▶ **TASK REQUIREMENTS**
Return every line of the data exactly as it stands.

##### DATA FOR THIS TASK

(** [caches.keys()] *)
Definition keys (cs : CacheStorage) : list string := cs.*1.

(** The cache registered under [name], if any. *)
Fixpoint get (name : string) (cs : CacheStorage) : option Cache :=
  match cs with
  | [] => None
  | (n, c) :: rest => if String.eqb n name then Some c else get name rest
  end.

(** [caches.has(name)] *)
Definition has (name : string) (cs : CacheStorage) : bool :=
  bool_decide (is_Some (get name cs)).

(** [caches.open(name)]: creates an empty cache at the end when there is
    none of that name. *)
Definition open (name : string) (cs : CacheStorage) : CacheStorage :=
  if has name cs then cs else cs ++ [(name, ∅)].

(** [caches.delete(name)] *)
Definition delete (name : string) (cs : CacheStorage) : CacheStorage :=
  filter (λ p, p.1 ≠ name) cs.

(** [cache.put(key, response)] on the cache called [name]. *)
Definition put (name key : string) (r : Response) (cs : CacheStorage) : CacheStorage :=
  (λ p, if String.eqb p.1 name then (p.1, <[key := r]> p.2) else p) <$> cs.

(** [caches.match(key)]: the first hit over all caches, in creation
    order; the name of a cache plays no role. *)
Fixpoint match_ (key : string) (cs : CacheStorage) : option Response :=
  match cs with
  | [] => None
  | (_, c) :: rest =>
      match c !! key with
      | Some r => Some r
      | None => match_ key rest
      end
  end.

(** [caches.open(name).then(cache => cache.match(key))]: lookup in the
    named cache only.  The worker never does this; it is the lookup the
    specification describes. *)
Definition match_in (name key : string) (cs : CacheStorage) : option Response :=
  get name cs ≫= (λ c, c !! key).

End Caches.

(** ** The world a handler runs in *)

(** The service-worker states, under the names of the lifecycle
    controller: installing, installed (waiting), activating, activated;
    a worker whose installation is rejected becomes redundant. *)
Inductive Phase := Installing | Waiting | Activating | Active | Redundant.

Global Instance Phase_eq_dec : EqDecision Phase.
Proof. solve_decision. Defined.

(** A cache write started by a handler and not awaited:
    [caches.open(cacheName).then(cache => cache.put(request, clone))]. *)
Record PutTask := mkPut {
  task_cache : string;
  task_request : Request;
  task_response : Response
}.

Definition task_key (t : PutTask) : string := RequestKey (task_request t).

Record World := mkWorld {
  storage : CacheStorage;          (* caches *)
  requested : list string;         (* URLs handed to fetch(), oldest first *)
  background : list PutTask;       (* writes not yet carried out, oldest first *)
  phase : Phase;
  skipWaitingFlag : bool;          (* set by self.skipWaiting() *)
  claimed : bool                   (* set by self.clients.claim() *)
}.

Definition with_storage (f : CacheStorage → CacheStorage) (w : World) : World :=
  mkWorld (f (storage w)) (requested w) (background w) (phase w) (skipWaitingFlag w) (claimed w).

Definition with_phase (p : Phase) (w : World) : World :=
  mkWorld (storage w) (requested w) (background w) p (skipWaitingFlag w) (claimed w).

(** The world after [fetch] was called for [u]. *)
Definition with_request (u : string) (w : World) : World :=
  mkWorld (storage w) (requested w ++ [u]) (background w)
          (phase w) (skipWaitingFlag w) (claimed w).

(** The world after a write was started and left to complete on its own. *)
Definition with_task (t : PutTask) (w : World) : World :=
  mkWorld (storage w) (requested w) (background w ++ [t])
          (phase w) (skipWaitingFlag w) (claimed w).

Definition with_skipWaitingFlag (b : bool) (w : World) : World :=
  mkWorld (storage w) (requested w) (background w) (phase w) b (claimed w).

Definition with_claimed (b : bool) (w : World) : World :=
  mkWorld (storage w) (requested w) (background w) (phase w) (skipWaitingFlag w) b.

(** Carrying out one pending write: open the cache (creating it when it
    does not exist), then put.  When the cache refuses the request or the
    response, the put rejects; nobody handles the rejection, and nothing is
    stored. *)
Definition run_task (t : PutTask) (cs : CacheStorage) : CacheStorage :=
  if put_accepts_request (task_request t) && put_accepts_response (task_response t)
  then Caches.put (task_cache t) (task_key t) (task_response t)
                  (Caches.open (task_cache t) cs)
  else Caches.open (task_cache t) cs.

(** The world once every pending write has completed. *)
Definition settle (w : World) : World :=
  mkWorld (foldl (λ cs t, run_task t cs) (storage w) (background w))
          (requested w) [] (phase w) (skipWaitingFlag w) (claimed w).

(** ** Promises *)

Inductive Settled (A : Type) :=
  | Fulfilled (a : A)
  | Rejected (e : string).
Arguments Fulfilled {A} a.
Arguments Rejected {A} e.

Definition Promise (A : Type) : Type := World → Settled A * World.

Module Promise.

Definition resolve {A} (a : A) : Promise A := λ w, (Fulfilled a, w).

Definition reject {A} (e : string) : Promise A := λ w, (Rejected e, w).

(** [p.then(f)] *)
Definition then_ {A B} (p : Promise A) (f : A → Promise B) : Promise B :=
  λ w, match p w with
       | (Fulfilled a, w') => f a w'
       | (Rejected e, w') => (Rejected e, w')
       end.

(** [p.catch(h)] *)
Definition catch {A} (p : Promise A) (h : string → Promise A) : Promise A :=
  λ w, match p w with
       | (Fulfilled a, w') => (Fulfilled a, w')
       | (Rejected e, w') => h e w'
       end.

(** [Promise.all(ps)]: the members run in list order; the result is
    rejected with the first rejection, after all members have run. *)
Fixpoint all {A} (ps : list (Promise A)) : Promise (list A) :=
  match ps with
  | [] => resolve []
  | p :: rest =>
      λ w, match p w with
           | (Fulfilled a, w') =>
               match all rest w' with
               | (Fulfilled l, w'') => (Fulfilled (a :: l), w'')
               | (Rejected e, w'') => (Rejected e, w'')
               end
           | (Rejected e, w') => (Rejected e, (all rest w').2)
           end
  end.

End Promise.

Notation "x <- p ;; k" := (Promise.then_ p (λ x, k))
  (at level 100, p at next level, right associativity,
   format "'[v' x  <-  p  ;;  '/' k ']'").

(** ** The worker *)

Inductive Strategy := NetworkFirst | CacheFirst.

Record MessageData := mkData { data_type : string }.

Record Reply := mkReply {
  success : bool;
  message : option string;
  error_message : option string
}.

(** A port of the message event ([event.ports]): where a reply goes. *)
Record MessagePort := mkPort { port_id : nat }.

Inductive Event :=
  | EvInstall
  | EvActivate
  | EvFetch (request : Request)
  | EvMessage (data : option MessageData) (ports : list MessagePort).

Section Worker.

(** The outcome of [fetch] for a URL: fulfilled with a response (or, as
    the guards [!response] allow for, with nothing), or rejected. *)
Variable net : string → Settled (option Response).

(** [location.origin], and the directory of the worker script against
    which the relative paths "./..." resolve. *)
Variable location_origin : string.
Variable base : string.

(** Whether a worker of an earlier version still controls clients, which
    is what keeps an installed worker waiting. *)
Variable old_worker_in_use : bool.

Definition resolve_url (u : string) : string :=
  match u with
  | String "."%char (String "/"%char rest) => base +:+ rest
  | _ => u
  end.

(** *** Platform operations as promises *)

Definition fetch (u : string) : Promise (option Response) :=
  λ w, (net u, with_request u w).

##########

▶ **OUTPUT OF THE TASK**
(** [caches.keys()] *)
Definition keys (cs : CacheStorage) : list string := cs.*1.

(** The cache registered under [name], if any. *)
Fixpoint get (name : string) (cs : CacheStorage) : option Cache :=
  match cs with
  | [] => None
  | (n, c) :: rest => if String.eqb n name then Some c else get name rest
  end.

(** [caches.has(name)] *)
Definition has (name : string) (cs : CacheStorage) : bool :=
  bool_decide (is_Some (get name cs)).

(** [caches.open(name)]: creates an empty cache at the end when there is
    none of that name. *)
Definition open (name : string) (cs : CacheStorage) : CacheStorage :=
  if has name cs then cs else cs ++ [(name, ∅)].

(** [caches.delete(name)] *)
Definition delete (name : string) (cs : CacheStorage) : CacheStorage :=
  filter (λ p, p.1 ≠ name) cs.

(** [cache.put(key, response)] on the cache called [name]. *)
Definition put (name key : string) (r : Response) (cs : CacheStorage) : CacheStorage :=
  (λ p, if String.eqb p.1 name then (p.1, <[key := r]> p.2) else p) <$> cs.

(** [caches.match(key)]: the first hit over all caches, in creation
    order; the name of a cache plays no role. *)
Fixpoint match_ (key : string) (cs : CacheStorage) : option Response :=
  match cs with
  | [] => None
  | (_, c) :: rest =>
      match c !! key with
      | Some r => Some r
      | None => match_ key rest
      end
  end.

(** [caches.open(name).then(cache => cache.match(key))]: lookup in the
    named cache only.  The worker never does this; it is the lookup the
    specification describes. *)
Definition match_in (name key : string) (cs : CacheStorage) : option Response :=
  get name cs ≫= (λ c, c !! key).

End Caches.

(** ** The world a handler runs in *)

(** The service-worker states, under the names of the lifecycle
    controller: installing, installed (waiting), activating, activated;
    a worker whose installation is rejected becomes redundant. *)
Inductive Phase := Installing | Waiting | Activating | Active | Redundant.

Global Instance Phase_eq_dec : EqDecision Phase.
Proof. solve_decision. Defined.

(** A cache write started by a handler and not awaited:
    [caches.open(cacheName).then(cache => cache.put(request, clone))]. *)
Record PutTask := mkPut {
  task_cache : string;
  task_request : Request;
  task_response : Response
}.

Definition task_key (t : PutTask) : string := RequestKey (task_request t).

Record World := mkWorld {
  storage : CacheStorage;          (* caches *)
  requested : list string;         (* URLs handed to fetch(), oldest first *)
  background : list PutTask;       (* writes not yet carried out, oldest first *)
  phase : Phase;
  skipWaitingFlag : bool;          (* set by self.skipWaiting() *)
  claimed : bool                   (* set by self.clients.claim() *)
}.

Definition with_storage (f : CacheStorage → CacheStorage) (w : World) : World :=
  mkWorld (f (storage w)) (requested w) (background w) (phase w) (skipWaitingFlag w) (claimed w).

Definition with_phase (p : Phase) (w : World) : World :=
  mkWorld (storage w) (requested w) (background w) p (skipWaitingFlag w) (claimed w).

(** The world after [fetch] was called for [u]. *)
Definition with_request (u : string) (w : World) : World :=
  mkWorld (storage w) (requested w ++ [u]) (background w)
          (phase w) (skipWaitingFlag w) (claimed w).

(** The world after a write was started and left to complete on its own. *)
Definition with_task (t : PutTask) (w : World) : World :=
  mkWorld (storage w) (requested w) (background w ++ [t])
          (phase w) (skipWaitingFlag w) (claimed w).

Definition with_skipWaitingFlag (b : bool) (w : World) : World :=
  mkWorld (storage w) (requested w) (background w) (phase w) b (claimed w).

Definition with_claimed (b : bool) (w : World) : World :=
  mkWorld (storage w) (requested w) (background w) (phase w) (skipWaitingFlag w) b.

(** Carrying out one pending write: open the cache (creating it when it
    does not exist), then put.  When the cache refuses the request or the
    response, the put rejects; nobody handles the rejection, and nothing is
    stored. *)
Definition run_task (t : PutTask) (cs : CacheStorage) : CacheStorage :=
  if put_accepts_request (task_request t) && put_accepts_response (task_response t)
  then Caches.put (task_cache t) (task_key t) (task_response t)
                  (Caches.open (task_cache t) cs)
  else Caches.open (task_cache t) cs.

(** The world once every pending write has completed. *)
Definition settle (w : World) : World :=
  mkWorld (foldl (λ cs t, run_task t cs) (storage w) (background w))
          (requested w) [] (phase w) (skipWaitingFlag w) (claimed w).

(** ** Promises *)

Inductive Settled (A : Type) :=
  | Fulfilled (a : A)
  | Rejected (e : string).
Arguments Fulfilled {A} a.
Arguments Rejected {A} e.

Definition Promise (A : Type) : Type := World → Settled A * World.

Module Promise.

Definition resolve {A} (a : A) : Promise A := λ w, (Fulfilled a, w).

Definition reject {A} (e : string) : Promise A := λ w, (Rejected e, w).

(** [p.then(f)] *)
Definition then_ {A B} (p : Promise A) (f : A → Promise B) : Promise B :=
  λ w, match p w with
       | (Fulfilled a, w') => f a w'
       | (Rejected e, w') => (Rejected e, w')
       end.

(** [p.catch(h)] *)
Definition catch {A} (p : Promise A) (h : string → Promise A) : Promise A :=
  λ w, match p w with
       | (Fulfilled a, w') => (Fulfilled a, w')
       | (Rejected e, w') => h e w'
       end.

(** [Promise.all(ps)]: the members run in list order; the result is
    rejected with the first rejection, after all members have run. *)
Fixpoint all {A} (ps : list (Promise A)) : Promise (list A) :=
  match ps with
  | [] => resolve []
  | p :: rest =>
      λ w, match p w with
           | (Fulfilled a, w') =>
               match all rest w' with
               | (Fulfilled l, w'') => (Fulfilled (a :: l), w'')
               | (Rejected e, w'') => (Rejected e, w'')
               end
           | (Rejected e, w') => (Rejected e, (all rest w').2)
           end
  end.

End Promise.

Notation "x <- p ;; k" := (Promise.then_ p (λ x, k))
  (at level 100, p at next level, right associativity,
   format "'[v' x  <-  p  ;;  '/' k ']'").

(** ** The worker *)

Inductive Strategy := NetworkFirst | CacheFirst.

Record MessageData := mkData { data_type : string }.

Record Reply := mkReply {
  success : bool;
  message : option string;
  error_message : option string
}.

(** A port of the message event ([event.ports]): where a reply goes. *)
Record MessagePort := mkPort { port_id : nat }.

Inductive Event :=
  | EvInstall
  | EvActivate
  | EvFetch (request : Request)
  | EvMessage (data : option MessageData) (ports : list MessagePort).

Section Worker.

(** The outcome of [fetch] for a URL: fulfilled with a response (or, as
    the guards [!response] allow for, with nothing), or rejected. *)
Variable net : string → Settled (option Response).

(** [location.origin], and the directory of the worker script against
    which the relative paths "./..." resolve. *)
Variable location_origin : string.
Variable base : string.

(** Whether a worker of an earlier version still controls clients, which
    is what keeps an installed worker waiting. *)
Variable old_worker_in_use : bool.

Definition resolve_url (u : string) : string :=
  match u with
  | String "."%char (String "/"%char rest) => base +:+ rest
  | _ => u
  end.

(** *** Platform operations as promises *)

Definition fetch (u : string) : Promise (option Response) :=
  λ w, (net u, with_request u w).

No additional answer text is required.